How Experts at Cincinnati Children’s Hospital Medical Center Are Combatting Allergic Reactions

Research eventually leads to treatments and cures, but it takes dedication—and time. Marc Rothenberg, M.D, from Cincinnati Children’s shares his decades-long work involving allergic reactions.

Marc Rothenberg, M.D., directs the division of allergy and immunology and the Cincinnati Center for Eosinophilic Disorders at Cincinnati Children’s Hospital Medical Center. He’s spent decades trying to understand the mechanisms of allergic reactions, and his work has led to FDA approval for a drug that can help.

Illustration by Diana Bolton

It started about 32 years ago when I was a mere grad student and getting my PhD. In the lab, we discovered eosinophils, which are white blood cells, had a characteristic that causes them to grow and survive in ways that weren’t expected.

We identified this particular molecule that was very critical. It was called interleukin 5 or IL-5. We were the first to identify this in humans. It was a leap forward in understanding of the molecular control of allergic reactions.

In the 1990s, when I was recruited by Cincinnati Children’s, we continued to pursue research on eosinophil development. Then around 20 years ago, the drug companies developed a drug that would block IL-5. They did an experiment in 24 patients. That study showed the drug did not have the impact that they expected on asthmatic patients. That was a very big disruption in the theories we had developed.

But we pursued this because it was my belief this was going to be important. We got the drug from the drug company after a lot of arm twisting. We were able to convince them to allow us to continue testing the drug. In 2001, we formed the Cincinnati Center for Eosinophilic Disorders, the first center to focus on these diseases.

We did studies at Children’s and, lo and behold, we were able to show these drugs lowered, almost completely [eroded], the eosinophils. Now companies had new interest in pursuing the research. But the drug companies weren’t interested in the rare disease, hypereosinophilic syndrome (HES). They were more interested in going back to the asthma question.

Asthma affects more than 25 million Americans. HES has less than 10,000 people in the U.S. depending on how you define the disease. It was very disappointing for these patients who were continuing to suffer—and some of them were dying—from HES.

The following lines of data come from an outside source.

(** * terraform-aws-asg-dns-handler: the autoscale lambda

    A shallow embedding of [src/lambda/autoscale/autoscale.py].  The
    handler talks to three AWS services (autoscaling, EC2, Route53); the
    embedding threads an explicit state through every call and records
    the calls, the log lines and the exceptions the Python code can
    observe. *)

From Stdlib Require Import ZArith String Ascii List.
From stdpp Require Import base option gmap sets list strings.

Local Open Scope string_scope.
Local Open Scope Z_scope.
Local Open Scope list_scope.

(** ** Python string helpers *)

Module PyStr.

(** The first occurrence of [sep] cuts the string in two. *)
Fixpoint split_first (sep : ascii) (s : string) : option (string * string) :=
  match s with
  | EmptyString => None
  | String c r =>
      if Ascii.eqb c sep then Some (EmptyString, r)
      else match split_first sep r with
           | Some (a, b) => Some (String c a, b)
           | None => None
           end
  end.

(** [s.split(sep, 1)]: at most one cut; never the empty list. *)
Definition split1 (sep : ascii) (s : string) : list string :=
  match split_first sep s with
  | Some (a, b) => [a; b]
  | None => [s]
  end.

(** [s.rstrip(c)] for a one-character [c]. *)
Fixpoint rstrip (c : ascii) (s : string) : string :=
  match s with
  | EmptyString => EmptyString
  | String a r =>
      match rstrip c r with
      | EmptyString => if Ascii.eqb a c then EmptyString else String a EmptyString
      | r' => String a r'
      end
  end.
(** X27.  When the options ask for setuid or setgid, [uv_spawn]
    returns -1 at once and leaves the handle as the caller gave it.
    Otherwise it initialises the handle, and when it returns, it
    returns 0 or -1: -1 exactly when the part before CreateProcessW
    has failed, which happens only when the file name or the working
    directory does not convert, or the current directory cannot be
    read or stored, or the stdio buffer cannot be set up; then nothing
    was asked of the system, and the handle is not active and holds
    neither a process handle nor a wait handle.  The call ends in the
    fatal error exactly when that part does, or when the request that
    follows CreateProcessW is refused; it does not return while the
    search does not. *)
Theorem uv_spawn_synchronous_failure :
  forall (fuel : nat) (process : uv_process_t)
         (options : uv_process_options_t) (w : spawn_world),
    (opt_setuid_or_setgid options = true ->
     uv_spawn fuel process options w = Some (SpawnReturns (-1) process []))
    /\ (opt_setuid_or_setgid options = false ->
        (uv_spawn fuel process options w = None <->
         spawn_setup fuel options w = None)
        /\ (uv_spawn fuel process options w = Some SpawnFatal <->
            spawn_setup fuel options w = Some SetupFatal
            \/ exists application_path arguments env cwd buffer,
                 spawn_setup fuel options w =
                   Some (SetupDone application_path arguments env cwd buffer)
                 /\ ((exists started, create_process w = Got started
                                      /\ register_wait w = None)
                     \/ (exists last_error,
                            create_process w = Fail last_error
                            /\ queue_work_item w = false)))
        /\ forall (err : Z) (process' : uv_process_t) (asked : list event),
             uv_spawn fuel process options w =
               Some (SpawnReturns err process' asked) ->
             (err = 0 \/ err = -1)
             /\ (err = -1 <-> spawn_setup fuel options w = Some SetupFails)
             /\ (err = -1 ->
                 asked = []
                 /\ exit_cb process' = opt_exit_cb options
                 /\ active process' = false
                 /\ process_handle process' = None
                 /\ wait_handle process' = None
                 /\ child_stdio_buffer process' = None
                 /\ (to_utf16 w (opt_file options) = None
                     \/ (exists dir, opt_cwd options = Some dir
                                     /\ to_utf16 w dir = None)
                     \/ (opt_cwd options = None
                         /\ (current_directory w = None
                             \/ malloc_cwd w = false))
                     \/ malloc_stdio w = false
                     \/ init_child_stdio (nul_opens w) (opt_stdio options)
                        = None))).
Proof.
  intros fuel process options w. unfold uv_spawn.
  split; [intros ->; reflexivity|]. intros ->.
  pose proof (spawn_setup_fails fuel options w) as Hcause.
  destruct (spawn_setup fuel options w)
    as [[application_path arguments env cwd buffer| | |]|].
  - destruct (create_process w) as [[hProcess dwProcessId]|last_error] eqn:Ecp.
    + destruct (register_wait w) as [wait|] eqn:Ew.
      * split; [split; discriminate|]. split.
        { split; [discriminate|].
          intros [H|(a & b & c & d & e & _ & [(s & _ & H)|(l & H & _)])];
            discriminate. }
        intros err process' asked H. inversion H. subst.
        split; [left; reflexivity|].
        split; [split; discriminate | discriminate].
      * split; [split; discriminate|]. split.
        { split; [|reflexivity]. intros _. right.
          exists application_path, arguments, env, cwd, buffer.
          split; [reflexivity|]. left. eexists. split; reflexivity. }
        intros err process' asked H. discriminate H.
    + destruct (queue_work_item w) eqn:Eq; cbn [negb].
      * split; [split; discriminate|]. split.
        { split; [discriminate|].
          intros [H|(a & b & c & d & e & _ & [(s & H & _)|(l & _ & H)])];
            discriminate. }
        intros err process' asked H. inversion H. subst.
        split; [left; reflexivity|].
        split; [split; discriminate | discriminate].
      * split; [split; discriminate|]. split.
        { split; [|reflexivity]. intros _. right.
          exists application_path, arguments, env, cwd, buffer.
          split; [reflexivity|]. right. eexists. split; reflexivity. }
        intros err process' asked H. discriminate H.
  - split; [split; discriminate|]. split.
    { split; [discriminate|].
      intros [H|(a & b & c & d & e & H & _)]; discriminate. }
    intros err process' asked H. inversion H. subst.
    split; [right; reflexivity|].
    split; [split; reflexivity|]. intros _.
    repeat (split; [reflexivity|]). exact (Hcause eq_refl).
  - split; [split; discriminate|]. split.
    { split; [|reflexivity]. intros _. left. reflexivity. }
    intros err process' asked H. discriminate H.
  - split; [split; discriminate|]. split.
    { split; [discriminate|].
      intros [H|(a & b & c & d & e & H & _)]; discriminate. }
    intros err process' asked H. discriminate H.
  - split; [split; reflexivity|]. split.
    { split; [discriminate|].
      intros [H|(a & b & c & d & e & H & _)]; discriminate. }
    intros err process' asked H. discriminate H.
Qed.
(** * rpi-ft5406: memory based FT5406 touchscreen driver

    A shallow embedding of [drivers/input/touchscreen/rpi-ft5406.c]: the
    polling thread [ft5406_thread] (one iteration of its loop is
    [ft5406_cycle]), the sysfs attribute [enable_show] / [enable_store],
    [ft5406_probe] and [ft5406_remove]; and of the rate and PLL handling of
    [sound/soc/bcm/iqaudio-codec.c].

    Conventions.
    - C integers are [Z].  Every value the thread computes stays far inside
      the range of [int]: coordinates are 12 bit, touch ids 4 bit, the screen
      size 16 bit, so no wrap-around is ever reached and none is modelled.
    - The calls the driver makes on the input core are recorded, in order, as
      a list of [input_call].  [dev_dbg] output is not part of the model.
    - [regs.point] is an array of [MAXIMUM_SUPPORTED_POINTS] records; it is a
      list here, and reading an index outside of it has no defined result in
      C: the embedding returns [None] for the whole iteration. *)

From Stdlib Require Import ZArith List Bool Lia Sorted.
Import ListNotations.
Local Open Scope Z_scope.

(** ** Data *)

Definition MAXIMUM_SUPPORTED_POINTS : Z := 10.
Definition FTS_TOUCH_DOWN : Z := 0.
Definition FTS_TOUCH_UP : Z := 1.
Definition FTS_TOUCH_CONTACT : Z := 2.

(** [struct ft5406_touch]: six [uint8_t].  The decoding masks every field
    it uses, and no result below depends on the fields being in range. *)
Record ft5406_touch : Type := mk_touch {
  xh : Z;
  xl : Z;
  yh : Z;
  yl : Z;
  pressure : Z;
  area : Z
}.

(** [struct ft5406_regs]. *)
Record ft5406_regs : Type := mk_regs {
  device_mode : Z;
  gesture_id : Z;
  num_points : Z;
  point : list ft5406_touch
}.

(** What [kthread_run] hands back: a task, or an [ERR_PTR]. *)
Inductive task_struct : Type :=
| task (pid : Z)
| ERR_PTR (errno : Z).

Definition IS_ERR (t : task_struct) : bool :=
  match t with
  | task _ => false
  | ERR_PTR _ => true
  end.

(** [struct ft5406], without the device, buffer and mutex handles.  The three
    orientation flags are [uint8_t] and are tested for being non-zero. *)
Record ft5406 : Type := mk_ft5406 {
  thread : task_struct;
  enable : bool;
  max_x : Z;
  max_y : Z;
  hflip : Z;
  vflip : Z;
  xyswap : Z
}.

Inductive mt_tool : Type := MT_TOOL_FINGER.
Inductive abs_code : Type := ABS_MT_POSITION_X | ABS_MT_POSITION_Y.

(** The calls made on [ts->input_dev]. *)
Inductive input_call : Type :=
| input_mt_slot (slot : Z)
| input_mt_report_slot_state (tool : mt_tool) (active : bool)
| input_report_abs (code : abs_code) (value : Z)
| input_mt_report_pointer_emulation (use_count : bool)
| input_sync.

(** ** Decoding one point record (lines 99-104) *)

Definition ID_TO_BIT (a : Z) : Z := Z.shiftl 1 a.

Definition point_x (p : ft5406_touch) : Z :=
  Z.shiftl (Z.land (xh p) 0xf) 8 + xl p.

Definition point_y (p : ft5406_touch) : Z :=
  Z.shiftl (Z.land (yh p) 0xf) 8 + yl p.

Definition point_touchid (p : ft5406_touch) : Z :=
  Z.land (Z.shiftr (yh p) 4) 0xf.

Definition point_event_type (p : ft5406_touch) : Z :=
  Z.land (Z.shiftr (xh p) 6) 0x03.

(** ** Orientation (lines 110-117) *)

Definition transform (ts : ft5406) (x y : Z) : Z * Z :=
  let x := if hflip ts =? 0 then x else max_x ts - 1 - x in
  let y := if vflip ts =? 0 then y else max_y ts - 1 - y in
  if xyswap ts =? 0 then (x, y) else (y, x).

(** ** The body of the point loop (lines 99-136)

    Takes [modified_ids] as it stands and returns it updated, together with
    the calls made for this record. *)

Definition report_point (ts : ft5406) (p : ft5406_touch) (modified_ids : Z)
  : Z * list input_call :=
  let touchid := point_touchid p in
  let event_type := point_event_type p in
  let modified_ids := Z.lor modified_ids (ID_TO_BIT touchid) in
  if (event_type =? FTS_TOUCH_DOWN) || (event_type =? FTS_TOUCH_CONTACT)
  then
    let '(x, y) := transform ts (point_x p) (point_y p) in
    (modified_ids,
     [ input_mt_slot touchid;
       input_mt_report_slot_state MT_TOOL_FINGER true;
       input_report_abs ABS_MT_POSITION_X x;
       input_report_abs ABS_MT_POSITION_Y y ])
  else (modified_ids, []).

(** [for (i = 0; i < regs.num_points; i++)]: [todo] is the number of
    iterations still to run, [i] the index of the next one. *)
Fixpoint point_loop (ts : ft5406) (pts : list ft5406_touch) (todo i : nat)
  (modified_ids : Z) (out : list input_call) : option (Z * list input_call) :=
  match todo with
  | O => Some (modified_ids, out)
  | S todo' =>
      match nth_error pts i with
      | None => None
      | Some p =>
          let '(modified_ids', calls) := report_point ts p modified_ids in
          point_loop ts pts todo' (S i) modified_ids' (out ++ calls)
      end
  end.

(** ** The release loop (lines 140-154)

    [for (i = 0; released_ids && i < MAXIMUM_SUPPORTED_POINTS; i++)]. *)
Fixpoint release_loop (released_ids : Z) (todo : nat) (i : Z)
  (modified_ids : Z) (out : list input_call) : Z * list input_call :=
  match todo with
  | O => (modified_ids, out)
  | S todo' =>
      if released_ids =? 0 then (modified_ids, out)
      else if negb (Z.land released_ids (Z.shiftl 1 i) =? 0)
      then release_loop released_ids todo' (i + 1)
             (Z.land modified_ids (Z.lnot (ID_TO_BIT i)))
             (out ++ [ input_mt_slot i;
                       input_mt_report_slot_state MT_TOOL_FINGER false ])
      else release_loop released_ids todo' (i + 1) modified_ids out
  end.

(** ** One iteration of the thread, after the frame has been copied
    (lines 93-159): the new [known_ids] and the calls made. *)
Definition ft5406_cycle (ts : ft5406) (known_ids : Z) (regs : ft5406_regs)
  : option (Z * list input_call) :=
  if negb ((num_points regs =? 99)
           || ((num_points regs =? 0) && (known_ids =? 0)))
  then
    match point_loop ts (point regs) (Z.to_nat (num_points regs)) 0 0 [] with
    | None => None
    | Some (modified_ids, out) =>
        let released_ids := Z.land known_ids (Z.lnot modified_ids) in
        let '(modified_ids, out) :=
          release_loop released_ids (Z.to_nat MAXIMUM_SUPPORTED_POINTS) 0
            modified_ids out in
        Some (modified_ids,
              out ++ [ input_mt_report_pointer_emulation true; input_sync ])
    end
  else Some (known_ids, []).

(** The shared buffer side of an iteration (lines 84-87): the frame is
    copied out and 99 is written over its [num_points]. *)
Definition ft5406_fetch (ts_base : ft5406_regs) : ft5406_regs * ft5406_regs :=
  (ts_base,
   mk_regs (device_mode ts_base) (gesture_id ts_base) 99 (point ts_base)).

(** [ft5406_thread], run over the frames its successive iterations copy:
    the final [known_ids] and the calls of each iteration. *)
Fixpoint ft5406_thread (ts : ft5406) (known_ids : Z)
  (frames : list ft5406_regs) : option (Z * list (list input_call)) :=
  match frames with
  | [] => Some (known_ids, [])
  | regs :: frames' =>
      match ft5406_cycle ts known_ids regs with
      | None => None
      | Some (known_ids', calls) =>
          match ft5406_thread ts known_ids' frames' with
          | None => None
          | Some (k, rest) => Some (k, calls :: rest)
          end
      end
  end.

(** ** [enable_store] (lines 173-208)

    The kernel services it calls are parameters: [kstrtouint buf] gives the
    returned error code and the value stored through [&val]; [kthread_run]
    is the handle a start attempt yields; [kthread_stop] is the exit code
    of the stopped thread.  The result is the returned [ssize_t] and the
    device structure as the call leaves it. *)
Section Sysfs.

Variable buffer : Type.
Variable kstrtouint : buffer -> Z * Z.
Variable kthread_run : task_struct.
Variable kthread_stop : task_struct -> Z.

Definition set_thread (ts : ft5406) (t : task_struct) : ft5406 :=
  mk_ft5406 t (enable ts) (max_x ts) (max_y ts)
    (hflip ts) (vflip ts) (xyswap ts).

Definition set_enable (ts : ft5406) (b : bool) : ft5406 :=
  mk_ft5406 (thread ts) b (max_x ts) (max_y ts)
    (hflip ts) (vflip ts) (xyswap ts).

Definition enable_show (ts : ft5406) : Z := if enable ts then 1 else 0.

In 2015, the FDA approved a drug that belonged to the new classification of drugs that block eosinophils for asthma. This was the first new class of drugs for asthma in a dozen years. We continued to explore it with a particular focus on the rare disease of hypereosinophilic syndrome. Finally, in September, the FDA approved the drug for HES based on the research my colleagues and I had undertaken.

I’m glad to see this is going to be very helpful for patients. But I’m interested in curing disease. For me, it’s one more step in the process. It’s like conquering a mountain and you just want to go do another one. Scientists shouldn’t be satisfied with what they know. We collaborate with people around the world. The cure is going to happen any day. We can’t put a timeline on it. But we know what we’re doing is opening the door. When the cure comes, it may not be from the Rothenberg lab directly but we have certainly contributed to that knowledge.